Lemma parseargs_words w ws rs rest : forall k p pre starts ends,
  toks_at p (TkWord w :: (TkWord <$> ws) ++ redir_toks rs ++ rest) -> follows stops rest ->
  length starts = length ends -> (length starts + length ws + 1 < MAXARGS)%nat -> (length ws + 2 <= k)%nat ->
  (length rs <= fuel)%nat ->
  exists starts' ends' new j p',
    parseargs m es fuel k (length pre) (length pre) (length starts) (Pst p (pre ++ [args_node starts ends])) =
      POk (length (starts ++ starts'), j) (Pst p' (pre ++ args_node (starts ++ starts') (ends ++ ends') :: new)) /\
    Forall3 (word_at m) (w :: ws) starts' ends' /\ toks_at p' rest /\ (j < length (pre ++ args_node (starts ++ starts') (ends ++ ends') :: new))%nat /\
    forall t, denotes m (pre ++ [args_node (starts ++ starts') (ends ++ ends')]) (length pre) t ->
      denotes m (pre ++ args_node (starts ++ starts') (ends ++ ends') :: new) j (redirs t rs).
Proof.
  revert w. induction ws as [|w' ws IH]; intros w k p pre starts ends H Hf Hl Hn Hk Hrs; (destruct k as [|k]; [lia|]);
    pose proof (word_here _ _ _ H) as Hw; pose proof (toks_next _ _ _ H) as H1; pose proof (proj1 (proj1 (Forall_cons _ _ _) (proj2 H))) as Hword;
    cbn [parseargs]; pstep (peek_first p _ (pre ++ [args_node starts ends]) [124; 41; 38; 59] eq_refl H);
    rewrite (word_first w _ [124; 41; 38; 59]) by (done || (intros c Hc; cbn in *; tauto));
    pstep (gettoken_run _ _ _ (pre ++ [args_node starts ends]) H); cbn [code chars]; change (97 =? 0) with false; change (97 =? 97) with true; cbn [negb];
    cbv iota; pstep set_arg_run; rewrite (proj2 (Nat.leb_gt _ _)) by lia.
  - cbn [fmap list_fmap app] in H1.
    destruct (parseredirs_run rs fuel _ rest (length pre) (pre ++ [args_node (starts ++ [p]) (ends ++ [p + Z.of_nat (length w)])]) H1)
      as (j & new & p' & E & Ht & Hj & _ & Hd); [by apply follows_not_redir|done|rewrite length_app; cbn; lia|].
    rewrite <- app_assoc in E, Hj, Hd. cbn [app] in E, Hj, Hd. cbn [chars] in E. pstep E. rewrite (parseargs_stop k _ _ _ p' rest) by (done || lia).
    exists [p], [p + Z.of_nat (length w)], new, j, p'. rewrite length_app. cbn [length]. rewrite Nat.add_1_r.
    split_and!; try done. constructor; [done|constructor].
  - cbn [fmap list_fmap app] in H1. cbn [length] in Hn, Hk.
    destruct (parseredirs_run [] fuel _ (TkWord w' :: (TkWord <$> ws) ++ redir_toks rs ++ rest) (length pre)
      (pre ++ [args_node (starts ++ [p]) (ends ++ [p + Z.of_nat (length w)])]) H1) as (j & new & p1 & E & Ht & _ & Hnil & _);
      [apply word_first; [by apply (proj1 (proj1 (Forall_cons _ _ _) (proj2 H1)))|intros c Hc; cbn in *; tauto]|cbn; lia|rewrite length_app; cbn; lia|].
    destruct (Hnil eq_refl) as [-> ->]. rewrite app_nil_r in E. cbn [chars] in E. pstep E.
    destruct (IH w' k p1 pre (starts ++ [p]) (ends ++ [p + Z.of_nat (length w)]) Ht Hf) as (st & en & new & j & p' & E2 & H3 & H4 & Hj & Hd);
      [rewrite !length_app; cbn; lia|rewrite length_app; cbn; lia|lia|done|].
    rewrite <- !app_assoc in E2, Hj, Hd. cbn [app] in E2, Hj, Hd.
    exists (p :: st), ((p + Z.of_nat (length w)) :: en), new, j, p'. rewrite length_app in E2. cbn [length] in E2. rewrite Nat.add_1_r in E2.
    split_and!; try done. by constructor.
Qed.

(** ** The levels of the grammar *)

(** [x] reads the tokens [l], before one of [set] or the end of the line, as [t]. *)
Definition parses (x : P nat) (t : ctree) (l : list token) (set : list Z) : Prop :=
  forall p cmds rest, toks_at p (l ++ rest) -> follows set rest ->
  exists j new p', x (Pst p cmds) = POk j (Pst p' (cmds ++ new)) /\ toks_at p' rest /\
    (j < length (cmds ++ new))%nat /\ denotes m (cmds ++ new) j t.

Lemma redir_count rs l p : toks_at p (redir_toks rs ++ l) -> (length rs <= fuel)%nat.
Proof.
  intros [(_ & _ & Hf & _) _]. rewrite flat_app, length_app in Hf. enough (length rs <= length (flat (redir_toks rs)))%nat by lia.
  clear. induction rs as [|r rs IH]; [done|]. change (redir_toks (r :: rs)) with ([rtok (snd r); TkWord (fst r)] ++ redir_toks rs).
  rewrite flat_app, length_app, flat_cons, length_app. cbn [length]. lia.
Qed.

Lemma flat_length l : (length l <= length (flat l))%nat.
Proof. induction l as [|t l IH]; [done|]. rewrite flat_cons, length_app. cbn [length]. lia. Qed.

Lemma word_count ws l p : toks_at p ((TkWord <$> ws) ++ l) -> (length ws < fuel)%nat /\ exists q, toks_at q l.
Proof.
  intros [(H & He & Hf & Hp) Hok]. split.
  - rewrite flat_app, length_app in Hf. pose proof (flat_length (TkWord <$> ws)) as Hl. rewrite length_fmap in Hl. lia.
  - exists (p + Z.of_nat (length (flat (TkWord <$> ws)))). apply Forall_app in Hok as [_ Hok]. split; [|done]. apply line_tail.
    rewrite flat_app in H, He, Hf. done.
Qed.

Lemma args_node_nil : NExec (replicate MAXARGS 0) (replicate MAXARGS 0) = args_node [] [].
Proof. done. Qed.

Lemma parsesimple_run args rs : (length args < MAXARGS)%nat -> parses (parsesimple m es fuel) (redirs (TExec args) rs) ((TkWord <$> args) ++ redir_toks rs) stops.
Proof.
  intros Hn p cmds rest H Hf. rewrite <- app_assoc in H. destruct (word_count _ _ _ H) as [Hws [q Hq]]. pose proof (redir_count _ _ _ Hq) as Hrs.
  unfold parsesimple. erewrite pbind_ok by reflexivity. cbv beta zeta. cbn [p_cmds p_pos]. rewrite args_node_nil. destruct args as [|w ws].
  - cbn [fmap list_fmap app] in H. destruct (parseredirs_run rs fuel p rest (length cmds) (cmds ++ [args_node [] []]) H)
      as (j & new & p' & E & Ht & Hj & _ & Hd); [by apply follows_not_redir|done|rewrite length_app; cbn; lia|].
    pstep E. pstep (parseargs_stop fuel (length cmds) j 0 p' rest). rewrite <- app_assoc in *. cbn [app] in *.
    pstep (set_arg_end cmds [] []). exists j, (args_node [] [] :: new), p'. split_and!; [done..|]. apply Hd.
    apply (denotes_args _ _ _ [] []); [by rewrite lookup_app_r, Nat.sub_diag|constructor].
  - rewrite fmap_cons in H. cbn [app] in H.
    destruct (parseredirs_run [] fuel p (TkWord w :: (TkWord <$> ws) ++ redir_toks rs ++ rest) (length cmds) (cmds ++ [args_node [] []]) H)
      as (j0 & new0 & p0 & E & Ht & _ & Hnil & _);
      [apply word_first; [exact (proj1 (proj1 (Forall_cons _ _ _) (proj2 H)))|intros c Hc; cbn in *; tauto]|cbn; lia|rewrite length_app; cbn; lia|].
    destruct (Hnil eq_refl) as [-> ->]. rewrite app_nil_r in E. pstep E. cbn [length] in Hn, Hws.
    destruct (parseargs_words w ws rs rest fuel p0 cmds [] [] Ht Hf eq_refl) as (st & en & new & j & p' & E2 & H3 & H4 & Hj & Hd);
      [cbn [length]; lia| |done|].
    { destruct Ht as [(_ & _ & Hfu & _) _]. rewrite flat_cons, flat_app, !length_app in Hfu. cbn [length] in Hfu.
      pose proof (flat_length (TkWord <$> ws)) as Hl. rewrite length_fmap in Hl. lia. }
    cbn [length app] in E2. pstep E2. cbn [app] in *. pose proof (Forall3_length_lm _ _ _ _ H3) as L1. pose proof (Forall3_length_lr _ _ _ _ H3) as L2.
    cbn [length] in L1, L2. pstep (set_arg_end cmds st en new p'). exists j, (args_node st en :: new), p'. split_and!; [done..|]. apply Hd.
    apply (denotes_args _ _ _ st en); [by rewrite lookup_app_r, Nat.sub_diag|done].
Qed.

Lemma parseexec_simple args rs k : (length args < MAXARGS)%nat -> (0 < k)%nat ->
  parses (parseexec m es fuel k) (redirs (TExec args) rs) ((TkWord <$> args) ++ redir_toks rs) stops.
Proof.
  intros Hn Hk p cmds rest H Hf. destruct k as [|k]; [lia|]. cbn [parseexec]. pstep (peek_first p _ cmds [40] eq_refl H).
  assert (has [40] (first_char (((TkWord <$> args) ++ redir_toks rs) ++ rest)) = false) as ->; [|by apply parsesimple_run].
  destruct args as [|w ws]; [destruct rs as [|[f kd] rs]; [by apply (follows_not stops)|by destruct kd]|].
  apply word_first; [|intros c Hc; cbn in *; tauto]. exact (proj1 (proj1 (Forall_cons _ _ _) (proj2 H))).
Qed.

Lemma parseexec_block t rs l k : parses (parseline m es fuel k) t l [41] ->
  parses (parseexec m es fuel (S (S k))) (redirs t rs) (paren l ++ redir_toks rs) stops.
Proof.
  intros IH p cmds rest H Hf. unfold paren in H. cbn [app] in H. rewrite <- !app_assoc in H. cbn [app] in H. cbn [parseexec].
  pstep (peek_first p _ cmds [40] eq_refl H). cbn [first_char chars head from_option id]. change (has [40] 40) with true. cbv iota. cbn [parseblock].
  pstep (peek_first p _ cmds [40] eq_refl H). cbn [first_char chars head from_option id]. change (has [40] 40) with true. cbn [negb]. cbv iota.
  pstep (gettoken_run p _ _ cmds H). apply toks_next in H. destruct (IH _ cmds _ H) as (j & new & p1 & E & H1 & Hj & Hd); [by right|]. pstep E.
  pstep (peek_first p1 _ (cmds ++ new) [41] eq_refl H1). cbn [first_char chars head from_option id]. change (has [41] 41) with true. cbn [negb]. cbv iota.
  pstep (gettoken_run p1 _ _ (cmds ++ new) H1). apply toks_next in H1.
  destruct (parseredirs_run rs fuel _ rest j (cmds ++ new) H1) as (j' & new' & p' & E' & H' & Hj' & _ & Hd');
    [by apply follows_not_redir|by eapply redir_count|done|].
  exists j', (new ++ new'), p'. rewrite app_assoc. split_and!; [done..|]. by apply Hd'.
Qed.

(** *** Pipes *)

Lemma parsepipe_one t l k : parses (parseexec m es fuel k) t l stops -> parses (parsepipe m es fuel (S k)) t l [41; 38; 59].
Proof.
  intros IH p cmds rest H Hf. cbn [parsepipe]. destruct (IH p cmds rest H) as (j & new & p' & E & H1 & Hj & Hd);
    [by eapply follows_incl; [exact Hf|]|]. pstep E. pstep (peek_first p' rest (cmds ++ new) [124] eq_refl H1).
  rewrite (follows_not [41; 38; 59] [124] rest Hf eq_refl). by exists j, new, p'.
Qed.

Lemma parsepipe_two tl tr l r k : parses (parseexec m es fuel k) tl l stops -> parses (parsepipe m es fuel k) tr r [41; 38; 59] ->
  parses (parsepipe m es fuel (S k)) (TPipe tl tr) (l ++ TkSym 124 :: r) [41; 38; 59].
Proof.
  intros IHl IHr p cmds rest H Hf. rewrite <- app_assoc in H. cbn [app] in H. cbn [parsepipe].
  destruct (IHl p cmds _ H) as (j & new & p1 & E & H1 & Hj & Hd); [by right|]. pstep E.
  pstep (peek_first p1 _ (cmds ++ new) [124] eq_refl H1). cbn [first_char chars head from_option id]. change (has [124] 124) with true. cbv iota.
  pstep (gettoken_run p1 _ _ (cmds ++ new) H1). apply toks_next in H1.
  destruct (IHr _ (cmds ++ new) rest H1 Hf) as (j' & new' & p' & E' & H' & Hj' & Hd'). pstep E'. rewrite <- app_assoc in Hj', Hd', E' |- *.
  exists (length (cmds ++ new ++ new')), (new ++ new' ++ [NPipe j j']), p'.
  replace (cmds ++ new ++ new' ++ [NPipe j j']) with ((cmds ++ new ++ new') ++ [NPipe j j']) by (by rewrite <- !app_assoc).
  split; [done|]. split; [done|]. split; [rewrite (length_app (cmds ++ new ++ new')); cbn; lia|].
  apply (den_pipe _ _ _ j j'); [by rewrite lookup_app_r, Nat.sub_diag|rewrite !length_app in *; lia|done| |by apply denotes_app].
  apply denotes_app. rewrite app_assoc. by apply denotes_app.
Qed.

(** *** Lines *)

Definition backs (t : ctree) (n : nat) : ctree := Nat.iter n TBack t.

Lemma backs_S t n : backs t (S n) = backs (TBack t) n.
Proof. unfold backs. induction n as [|n IH]; [done|]. cbn in *. by rewrite IH. Qed.

Lemma parseback_run n : forall k p rest i cmds, toks_at p (replicate n (TkSym 38) ++ rest) -> has [38] (first_char rest) = false ->
  (n <= k)%nat -> (i < length cmds)%nat ->
  exists j new p', parseback m es fuel k i (Pst p cmds) = POk j (Pst p' (cmds ++ new)) /\ toks_at p' rest /\
    (j < length (cmds ++ new))%nat /\ forall t, denotes m cmds i t -> denotes m (cmds ++ new) j (backs t n).
Proof.
  induction n as [|n IH]; intros k p rest i cmds H Hr Hk Hi.
  - exists i, [], p. rewrite app_nil_r. cbn [replicate app] in H. split; [|done].
    destruct k; cbn [parseback]; pstep (peek_first p rest cmds [38] eq_refl H); by rewrite Hr.
  - destruct k as [|k]; [lia|]. cbn [replicate app] in H. cbn [parseback]. pstep (peek_first p _ cmds [38] eq_refl H).
    cbn [first_char chars head from_option id]. change (has [38] 38) with true. cbv iota. pstep (gettoken_run p _ _ cmds H). apply toks_next in H.
    erewrite pbind_ok by reflexivity. cbn [p_pos p_cmds].
    destruct (IH k _ rest (length cmds) (cmds ++ [NBack i]) H Hr) as (j & new & p' & E & H' & Hj & Hd); [lia|rewrite length_app; cbn; lia|].
    rewrite <- app_assoc in *. cbn [app] in *. exists j, (NBack i :: new), p'. split_and!; [done..|]. intros t Ht. rewrite backs_S. apply Hd.
    apply (den_back _ _ _ i); [by rewrite lookup_app_r, Nat.sub_diag|done|by apply denotes_app].
Qed.

Lemma back_count n l p : toks_at p (replicate n (TkSym 38) ++ l) -> (n <= fuel)%nat.
Proof.
  intros [(_ & _ & Hf & _) _]. rewrite flat_app, length_app in Hf. pose proof (flat_length (replicate n (TkSym 38))) as Hl.
  rewrite length_replicate in Hl. lia.
Qed.

Definition amps (n : nat) : list token := replicate n (TkSym 38).

Lemma parseline_one t l n k : parses (parsepipe m es fuel k) t l [41; 38; 59] -> parses (parseline m es fuel (S k)) (backs t n) (l ++ amps n) [41].
Proof.
  intros IH p cmds rest H Hf. rewrite <- app_assoc in H. cbn [parseline].
  destruct (IH p cmds _ H) as (j & new & p1 & E & H1 & Hj & Hd).
  { destruct n; [by eapply follows_incl; [exact Hf|]|by right]. }
  pstep E. destruct (parseback_run n fuel p1 rest j (cmds ++ new) H1) as (j' & new' & p' & E' & H' & Hj' & Hd');
    [by apply (follows_not [41])|by eapply back_count|done|]. pstep E'. pstep (peek_first p' rest ((cmds ++ new) ++ new') [59] eq_refl H').
  rewrite (follows_not [41] [59] rest Hf eq_refl). exists j', (new ++ new'), p'. rewrite app_assoc. split_and!; [done..|]. by apply Hd'.
Qed.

* EXERCISE BRIEF:
Output the listing verbatim through the "cbv iota; pstep" line.

* ANSWER:
Lemma parseargs_words w ws rs rest : forall k p pre starts ends,
  toks_at p (TkWord w :: (TkWord <$> ws) ++ redir_toks rs ++ rest) -> follows stops rest ->
  length starts = length ends -> (length starts + length ws + 1 < MAXARGS)%nat -> (length ws + 2 <= k)%nat ->
  (length rs <= fuel)%nat ->
  exists starts' ends' new j p',
    parseargs m es fuel k (length pre) (length pre) (length starts) (Pst p (pre ++ [args_node starts ends])) =
      POk (length (starts ++ starts'), j) (Pst p' (pre ++ args_node (starts ++ starts') (ends ++ ends') :: new)) /\
    Forall3 (word_at m) (w :: ws) starts' ends' /\ toks_at p' rest /\ (j < length (pre ++ args_node (starts ++ starts') (ends ++ ends') :: new))%nat /\
    forall t, denotes m (pre ++ [args_node (starts ++ starts') (ends ++ ends')]) (length pre) t ->
      denotes m (pre ++ args_node (starts ++ starts') (ends ++ ends') :: new) j (redirs t rs).
Proof.
  revert w. induction ws as [|w' ws IH]; intros w k p pre starts ends H Hf Hl Hn Hk Hrs; (destruct k as [|k]; [lia|]);
    pose proof (word_here _ _ _ H) as Hw; pose proof (toks_next _ _ _ H) as H1; pose proof (proj1 (proj1 (Forall_cons _ _ _) (proj2 H))) as Hword;
    cbn [parseargs]; pstep (peek_first p _ (pre ++ [args_node starts ends]) [124; 41; 38; 59] eq_refl H);
    rewrite (word_first w _ [124; 41; 38; 59]) by (done || (intros c Hc; cbn in *; tauto));
    pstep (gettoken_run _ _ _ (pre ++ [args_node starts ends]) H); cbn [code chars]; change (97 =? 0) with false; change (97 =? 97) with true; cbn [negb];
    cbv iota; pstep set_arg_run; rewrite (proj2 (Nat.leb_gt _ _)) by lia.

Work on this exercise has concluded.